“Help me?” the man asked.
“You’ve been following me ever since we got on the train,” Frank accused.
“Not likely,” the man replied.
“Yeah, you have,” Joe Hardy said, coming up behind both of them on the stairs. “I saw this guy duck into the stairway a few seconds after you did and followed him.”
“All right then, lads,” the man said, pulling his wallet from his pocket. “The name’s David Young. I’m a private detective.” Young showed them his identification.
“Is that why you carry a gun?” Frank asked, handing back Young’s identification card.
“Right,” Young replied. “I sometimes have to trail dangerous characters,”
“But why are you trailing us?” Joe asked.
“Mr. Jeffries don’t believe in ghosts,” Young explained. “So he hired me to find out what ‘living’ people might be mucking about with his theater.”
“And he thinks it might be us?” Joe asked.
“You’re the blokes what were around when the trouble happened,” Young replied.
“What motive could we possibly have?” Frank asked.
“You’re friends with Dennis Paul,” Young told him.
“So?” Frank said, shrugging.
Young paused before speaking. “Doesn’t matter. From what I seen today and what I found out about you and your dad back in the States, I figure you’re on the up-and-up.”
“What do you know about us and our dad?” Joe demanded.
“That Fenton Hardy is a private detective of some reputation and that you are students at Bayport High in Bayport, New York,” Young replied. “You have some fame as amateur sleuths and have helped crack a number of criminal cases.”
“How did you find all that out so quickly?” Frank asked.
“It’s the information age, eh?” he replied with a smug smile.
“You might try getting information on Emily Anderson,” Joe said gruffly.
“Maybe I have done,” Young shot back. “The police questioned her this morning.

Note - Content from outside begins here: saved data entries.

(* ===== verification/OwnerLocator.v ===== *)
(** * OwnerLocator: from an ownership Lease to the endpoint of a replica

    [crates/center-adapter-kubernetes/src/owner_locator.rs].  A controller is
    routed to the replica whose Lease is active, after the Pod named by the
    holder identity was checked against the Pod UID it carries.  The cluster
    (Leases and Pods) and the monotonic clock are calls of the port. *)

From Stdlib Require Import Ascii.
From S2P Require Import Prelude Core Effects Lease.

(** The fields of a Pod the locator reads. *)
Record PodStatus := { ps_phase : option string; ps_pod_ip : option string }.
Record Pod := {
  pod_uid : option string;
  pod_deletion_timestamp : option Z;
  pod_status : option PodStatus;
}.

Inductive locator_call : Type → Type :=
| LGetLease (name : string) : locator_call (result (option Lease) string)
| LGetPod (name : string) : locator_call (result (option Pod) string)
| LNow : locator_call Z
| LObservations {X : Type} (f : LeaseObservations → X * LeaseObservations) : locator_call X.

Definition locator_new (namespace : string) (internal_port : Z) : CoreResult Z :=
  if is_empty (str_trim namespace) || has_control namespace then
    Err (Adapter "Kubernetes owner locator namespace must be non-empty")
  else if (internal_port =? 0)%Z then
    Err (Adapter "Kubernetes owner locator internal port must be non-zero")
  else Ok internal_port.

(** The entry of the observation table, inserted when the version is new; the
    answer says whether the version is younger than the duration. *)
Definition observe (name marker : string) (now duration : Z) (obs : LeaseObservations) :
    bool * LeaseObservations :=
  let '(observed_at, obs) :=
    match obs !! name with
    | Some (seen, observed_at) =>
        if String.eqb seen marker then (observed_at, obs)
        else (now, <[name := (marker, now)]> obs)
    | None => (now, <[name := (marker, now)]> obs)
    end in
  (negb (duration * NANOS <=? Z.max 0 (now - observed_at))%Z, obs).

She claims she blew the candle out before leaving last night and says someone must have nicked her handkerchief from the dressing table and rubbed greasepaint on it.”
“Nicked?” Joe asked.
“You know, nicked,” Young repeated. “Stole.”
“What about Jennifer Mulhall?” Frank asked.
“Jennifer Mulhall’s dressing room key was missing from her chain,” Young told them. “She don’t know who might have taken it.”
“Where was she last night when the fire broke out?” Joe asked.
“She claims she was home alone, but no one can confirm her alibi,” Young replied.
“I have one more question, Mr. Young,” Frank said. “If I was investigating this case, I wouldn’t give up all that information to a pair of teenagers I had just met. Why did you?”
“Maybe we can help each other,” Young explained, handing Frank his business card. “If you find out anything that might help me solve this business for Mr. Jeffries, give a call.”
With that, Young gave them a nod and descended the steps.
“Wow, I guess Mr. Jeffries is pretty serious about solving this crime,” Joe said.
“One thing Young said bothered me,” Frank said, tapping his finger on the stone wall, thinking. “When we asked him what motive we could have for starting the fire, all he said was ‘You’re friends with Dennis Paul.’ ”
“So Mr. Young might think Mr. Paul had a motive?” Joe guessed.
“Or Mr. Jeffries might think so,” Frank replied. “Until we know for sure, let’s keep whatever we find out about the sabotage to ourselves.”
Joe checked his watch. “Let’s check out the rest of the Tower of London and then catch some supper before the haunted tour.”
The boys viewed the Crown Jewels, an incredible collection of crowns, scepters, jewels, and jewelry that belonged to the British Royal Family.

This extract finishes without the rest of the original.